Initialization of HammersleySampling class. Two inputs are required.

Parameters:
  • data_input (NumPy Array, Pandas Dataframe or list) –

    The input data set or range to be sampled.

    • When the aim is to select a set of samples from an existing dataset, the dataset must be a NumPy Array or a Pandas Dataframe and sampling_type option must be set to “selection”. A single output variable (y) is assumed to be supplied in the last column if xlabels and ylabels are not supplied.

    • When the aim is to generate a set of samples from a data range, the dataset must be a list containing two lists of equal lengths which contain the variable bounds and sampling_type option must be set to “creation”. It is assumed that the range contains no output variable information in this case.

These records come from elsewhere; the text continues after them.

(* ===== verification/HProxy.v ===== *)
(** * Proxy module: the input from a back end

    Models the input chain of [src/web/httpd/modules/proxy/module.cpp]: the response of a
    back end is parsed, its connection headers are taken off, and its body is read in HTTP
    chunks, up to a length or to the end of the connection; and the copying of
    [src/web/httpd/modules/proxy/proxy.cpp].  The loops over bytes have fuel; [None] is too
    little of it or undefined behaviour. *)

From Stdlib Require Import ZArith Lia Bool String.
From stdpp Require Import base numbers list.
From S2P Require Import Prelude HChunks HStream HLaws HHttp HParse HRequest HHeaders HServer HEncoder.

(** ** [TChunkedTransfer] *)

(** [Char2Digit] of [src/util/string/hex.h]. *)
Definition Char2Digit (c : Z) : Z :=
  let ch := signed_char c in
  if ch <=? 57 then ch - 48 else if ch <=? 70 then ch - 65 + 10 else ch - 97 + 10.

Record TChunkedTransfer (I : Type) := mk_chunked { ct_iter : TStreamIterator I; ct_L : Z }.
Arguments mk_chunked {I} _ _.
Arguments ct_iter {I} _.
Arguments ct_L {I} _.

Section chunked.
Context {I : Type} {HI : IIoInput I}.

Fixpoint SkipWS (fuel : nat) (it : TStreamIterator I) : option (res Z * TStreamIterator I) :=
  match fuel with
  | O => None
  | S fuel =>
      match NextChar it with
      | (Throw e, it) => Some (Throw e, it)
      | (Ret ch, it) => if (ch =? CR) || (ch =? LF) then SkipWS fuel it else Some (Ret ch, it)
      end
  end.

(** The loop of [ParseNextChunkLength], at [switch (ch)]. *)
Fixpoint length_loop (fuel : nat) (ret ch : Z) (it : TStreamIterator I) : option (res Z * TStreamIterator I) :=
  match fuel with
  | O => None
  | S fuel =>
      if ch =? LF then Some (Ret ret, it)
      else
        let ret := if ch =? CR then ret else u64 (u64 (ret * 16) + u64 (Char2Digit ch)) in
        match NextChar it with
        | (Throw e, it) => Some (Throw e, it)
        | (Ret ch, it) => length_loop fuel ret ch it
        end
  end.

Definition ParseNextChunkLength (fuel : nat) (it : TStreamIterator I) : option (res Z * TStreamIterator I) :=
  let* (r, it) := SkipWS fuel it in
  match r with
  | Throw e => Some (Throw e, it)
  | Ret ch => length_loop fuel 0 ch it
  end.

(** The constructor. *)
Definition new_chunked (fuel : nat) (slave : I) : option (res (TChunkedTransfer I) * TStreamIterator I) :=
  let* (r, it) := ParseNextChunkLength fuel (iterator_over slave) in
  Some (match r with Ret l => Ret (mk_chunked it l) | Throw e => Throw e end, it).

Definition chunked_recv (fuel : nat) (t : TChunkedTransfer I) : option (res TChunkList * TChunkedTransfer I) :=
  if ct_L t =? 0 then Some (Ret [], t)
  else match NextLen (ct_L t) (ct_iter t) with
  | (Throw e, it) => Some (Throw e, mk_chunked it (ct_L t))
  | (Ret lst, it) =>
      let l := ct_L t - FullLength lst in
      if l =? 0 then
        let* (r, it) := ParseNextChunkLength fuel it in
        match r with
        | Ret l => Some (Ret lst, mk_chunked it l)
        | Throw e => Some (Throw e, mk_chunked it 0)
        end
      else Some (Ret lst, mk_chunked it l)
  end.
End chunked.

(** ** [TLimitedBackEndInput] *)

(** [S_] before the response is parsed, then [P_]: the unparsed bytes in front of [S_], read
    in one of three ways. *)
Inductive TLimitedBackEndInput (I : Type) :=
  | NotBuilt (s : I)
  | TChunkedInput (t : TChunkedTransfer (TConcatInput TOwnedInput I))
  | TContentLengthInput (t : TLengthLimitedInput (TConcatInput TOwnedInput I))
  | TPrechargedConcatInput (t : TConcatInput TOwnedInput I).
Arguments NotBuilt {I} s.
Arguments TChunkedInput {I} t.
Arguments TContentLengthInput {I} t.
Arguments TPrechargedConcatInput {I} t.

Section backend.
Context {I : Type} {HI : IIoInput I} {HP : Pire}.

(** [BuildInputChain] *)
Definition BuildInputChain (fuel : nat) (s : I) : option (res TChunkList * TLimitedBackEndInput I) :=
  let* (r, s) := Parse fuel parse_init s in
  match r with
  | Throw e => Some (Throw e, NotBuilt s)
  | Ret (resp, unparsed) =>
      let '(props, resp) := response_properties resp in
      let lst := BuildTo resp [] in
      let slave := concat_of (Owned unparsed) s in
      if ChunkedTransfer props then
        let* (c, it) := new_chunked fuel slave in
        match c with
        | Ret c => Some (Ret lst, TChunkedInput c)
        | Throw e => Some (Throw e, NotBuilt (second (S_ it)))
        end
      else if negb (ContentLength props =? 0) then
        Some (Ret lst, TContentLengthInput (mk_limited slave (ContentLength props) None))
      else Some (Ret lst, TPrechargedConcatInput slave)
  end.

Definition backend_recv (fuel : nat) (t : TLimitedBackEndInput I) : option (res TChunkList * TLimitedBackEndInput I) :=
  match t with
  | NotBuilt s => BuildInputChain fuel s
  | TChunkedInput t => let* (r, t) := chunked_recv fuel t in Some (r, TChunkedInput t)
  | TContentLengthInput t => let '(r, t) := DoRecv t in Some (r, TContentLengthInput t)
  | TPrechargedConcatInput t => let '(r, t) := DoRecv t in Some (r, TPrechargedConcatInput t)
  end.
End backend.

(** ** [proxy.cpp] *)

(** [TWorker::Run] over an input and an output. *)
Fixpoint worker_run {I O} `{IIoOutput O} (recv : I -> option (res TChunkList * I)) (fuel : nat) (i : I) (o : O) : option (res unit * I * O) :=
  match fuel with
  | 0%nat => None
  | S fuel =>
      let* (r, i) := recv i in
      match r with
      | Throw e => Some (Throw e, i, o)
      | Ret [] => Some (Ret tt, i, o)
      | Ret lst =>
          let* (r, o) := DoSend o lst in
          match r with
          | Throw e => Some (Throw e, i, o)
          | Ret _ => worker_run recv fuel i o
          end
      end
  end.

(** ** Chunk sizes back *)

Definition hexadecimal (l : list Z) : Z := fold_left (fun ret ch => u64 (u64 (ret * 16) + u64 (Char2Digit ch))) l 0.

Lemma Char2Digit_IntToChar d : 0 <= d < 16 -> Char2Digit (IntToChar d) = d /\ IntToChar d <> CR /\ IntToChar d <> LF.
Proof.
  intros Hd. assert (C : In d (map Z.of_nat (seq 0 16))) by (apply in_map_iff; exists (Z.to_nat d); rewrite in_seq; lia).
  cbn in C. repeat (destruct C as [<-|C]; [vm_compute; intuition congruence|]). destruct C.
Qed.

Lemma format_digits_value len t l : 0 <= t < 2 ^ 64 -> format_digits len t = Ret l ->
  hexadecimal (rev l) = t /\ rev l <> [] /\ Forall (fun ch => ch <> CR /\ ch <> LF) (rev l).
Proof.
  revert t l. induction len as [|len IH]; intros t l Ht E; cbn in E; [discriminate|].
  assert (Hm : 0 <= t mod 16 < 16) by (apply Z.mod_pos_bound; lia). destruct (Char2Digit_IntToChar _ Hm) as (D1&D2&D3).
  assert (Hval : forall n, 0 <= n -> n * 16 + t mod 16 = t -> u64 (u64 (n * 16) + u64 (Char2Digit (IntToChar (t mod 16)))) = t).
  { intros n Hn Heq. rewrite D1. rewrite (u64_small (n * 16)), (u64_small (t mod 16)), u64_small; lia. }
  destruct (Z.eqb_spec (t / 16) 0) as [E0|E0].
  - inv E. unfold hexadecimal. cbn [rev app fold_left]. conj; [|discriminate|repeat constructor; auto].
    apply (Hval 0); [lia|]. pose proof (Z_div_mod_eq_full t 16). lia.
  - destruct (format_digits len (t / 16)) as [l'|] eqn:El; inv E.
    assert (Hd : 0 <= t / 16 < 2 ^ 64) by (split; [apply Z.div_pos|apply Z.div_lt_upper_bound]; lia).
    destruct (IH _ _ Hd El) as (I1&I2&I3). cbn [rev]. unfold hexadecimal in *. rewrite fold_left_app. cbn [fold_left]. rewrite I1.
    conj; [apply Hval; [lia|pose proof (Z_div_mod_eq_full t 16); lia]|intros F; apply app_eq_nil in F as [_ F]; discriminate|].
    apply Forall_app. split; [auto|]. repeat constructor; auto.
Qed.

Lemma hex_value n : 0 <= n < 2 ^ 64 ->
  hexadecimal (hex n) = n /\ hex n <> [] /\ Forall (fun ch => ch <> CR /\ ch <> LF) (hex n).
Proof.
  intros Hn. pose proof (IntToString16_hex n Hn) as E. unfold IntToString16 in E.
  destruct (format_digits 16 n) as [l|] eqn:El; [|discriminate]. injection E as <-.
  eapply format_digits_value; eauto.
Qed.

  • number_of_samples (int) – The number of samples to be generated. Should be a positive integer less than or equal to the number of entries (rows) in data_input.

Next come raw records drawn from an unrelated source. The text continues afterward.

Lemma columns_w_init : columns (t_of w_init) = declared_columns.
Proof. vm_compute. reflexivity. Qed.

Lemma columns_w_one : columns (t_of w_one) = declared_columns.
Proof. vm_compute. reflexivity. Qed.

Lemma columns_w_sent : columns (t_of w_sent) = declared_columns.
Proof. vm_compute. reflexivity. Qed.

Lemma columns_w_three : columns (t_of w_three) = declared_columns.
Proof. vm_compute. reflexivity. Qed.

Lemma ready_w_init : ready (t_of w_init).
Proof. split; [by rewrite columns_w_init|vm_compute; reflexivity]. Qed.

Lemma ready_w_one : ready (t_of w_one).
Proof. split; [by rewrite columns_w_one|vm_compute; reflexivity]. Qed.

Lemma ready_w_sent : ready (t_of w_sent).
Proof. split; [by rewrite columns_w_sent|vm_compute; reflexivity]. Qed.

Lemma ready_w_three : ready (t_of w_three).
Proof. split; [by rewrite columns_w_three|vm_compute; reflexivity]. Qed.

Lemma wf_w_sent : wf_table (t_of w_sent).
Proof.
  assert (wf_db (db w_sent)) as H.
  { apply wf_update_alert_status, wf_store_alert, wf_init_db. exact I. }
  by rewrite db_w_sent in H.
Qed.

Lemma first_row_w_sent :
  first_row w_sent ∈ rows (t_of w_sent) ∧
  cell (first_row w_sent) "image_path" = Text "cam/0001.jpg" ∧
  cell (first_row w_sent) "telegram_sent" = Integer 1.
Proof.
  split; [|split; vm_compute; reflexivity].
  apply list_elem_of_lookup. exists 0%nat. vm_compute. reflexivity.
Qed.

Lemma first_row_w_three :
  first_row w_three ∈ rows (t_of w_three) ∧
  cell (first_row w_three) "image_path" = Text "cam/0001.jpg".
Proof.
  split; [|vm_compute; reflexivity].
  apply list_elem_of_lookup. exists 0%nat. vm_compute. reflexivity.
Qed.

  • sampling_type (str) – Option which determines whether the algorithm selects samples from an existing dataset (“selection”) or attempts to generate sample from a supplied range (“creation”). Default is “creation”.

Keyword Arguments:
  • xlabels (list) – List of column names (if data_input is a dataframe) or column numbers (if data_input is an array) for the independent/input variables. Only used in “selection” mode. Default is None.

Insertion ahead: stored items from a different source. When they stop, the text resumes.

(** X23.  Resuming evaluates every line once, in order, at the level found
    on its GPIO on entry, and ends with a sync on the input device; it keeps
    the buttons of the lines, and it acquires and releases no GPIO and no
    interrupt. *)
Theorem resume_reevaluates_lines (may_wakeup : bool) (d : device) :
  let d2 := snd (gpio_keys_resume may_wakeup d) in
  evaluations (log (sys d2))
  = evaluations (log (sys d)) ++ reads_of_lines (sys d) (ddata (sys d))
  ∧ (∃ l, log (sys d2) = l ++ [InputSync])
  ∧ button <$> ddata (sys d2) = button <$> ddata (sys d)
  ∧ (∀ g, gpios_held g (calls d2) = gpios_held g (calls d))
  ∧ (∀ q j, irqs_held q j (calls d2) = irqs_held q j (calls d)).
Proof.
  intros d2.
  destruct (resume_lines_spec may_wakeup (length (ddata (sys d))) d)
    as (Hs & Hc & _ & Hea & Hde & _); [done|].
  destruct (report_lines_spec (length (ddata (sys d))) (sys d))
    as (Hev & Hb & _); [done|].
  rewrite take_ge in Hev, Hc by done.
  unfold d2, gpio_keys_resume. cbv zeta.
  set (d3 := foldl (λ d j, resume_line may_wakeup j d) d
               (seq 0 (length (ddata (sys d))))) in *.
  rewrite <- Hs in Hev, Hb.
  assert (Hwake : ∀ l : list Z,
            forallb neutral_call (DisableIrqWake <$> l) = true)
    by (induction l; done).
  assert (Hheld : (∀ g, gpios_held g (calls d3) = gpios_held g (calls d))
                  ∧ (∀ q j, irqs_held q j (calls d3) = irqs_held q j (calls d))).
  { rewrite Hc. destruct may_wakeup.
    - destruct (neutral_calls_held _
                  (Hwake (wakeup_irqs (ddata (sys d))))) as [Hg Hq].
      split; [intros g; rewrite gpios_held_app, Hg; lia|].
      intros q j. rewrite irqs_held_app, Hq. lia.
    - by rewrite app_nil_r. }
  destruct Hheld as [Hg Hq].
  destruct (negb may_wakeup && enable_after_suspend d3 && drv_enable d3);
    cbn [snd sys calls on_sys call log ddata input_sync emit].
  - split; [by rewrite evaluations_app; cbn; rewrite app_nil_r|].
    split; [by eexists|]. split; [done|]. split.
    + intros g. rewrite gpios_held_app, Hg, gpios_held_cons, gpios_held_nil.
      cbn [gpio_delta]. lia.
    + intros q j. rewrite irqs_held_app, Hq, irqs_held_cons, irqs_held_nil.
      cbn [irq_delta]. lia.
  - split; [by rewrite evaluations_app; cbn; rewrite app_nil_r|].
    split; [by eexists|]. done.
Qed.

  • ylabels (list) – List of column names (if data_input is a dataframe) or column numbers (if data_input is an array) for the dependent/output variables. Only used in “selection” mode. Default is None.

  • Returnsself function containing the input information.

  • Raises

    ValueError: The input data (data_input) is the wrong type/dimension, or number_of_samples is invalid (too large, zero, or negative)

    TypeError: When number_of_samples is not the right type, or sampling_type entry is not a string.

    IndexError: When invalid column names are supplied in xlabels or ylabels

sample_points()[source]#

The sampling_type method generates the Hammersley sample points. The steps followed here are:

  1. Determine the number of features \(n_{f}\) in the input data.

  2. Generate the list of \(\left(n_{f}-1\right)\) primes to be considered by calling prime_number_generator.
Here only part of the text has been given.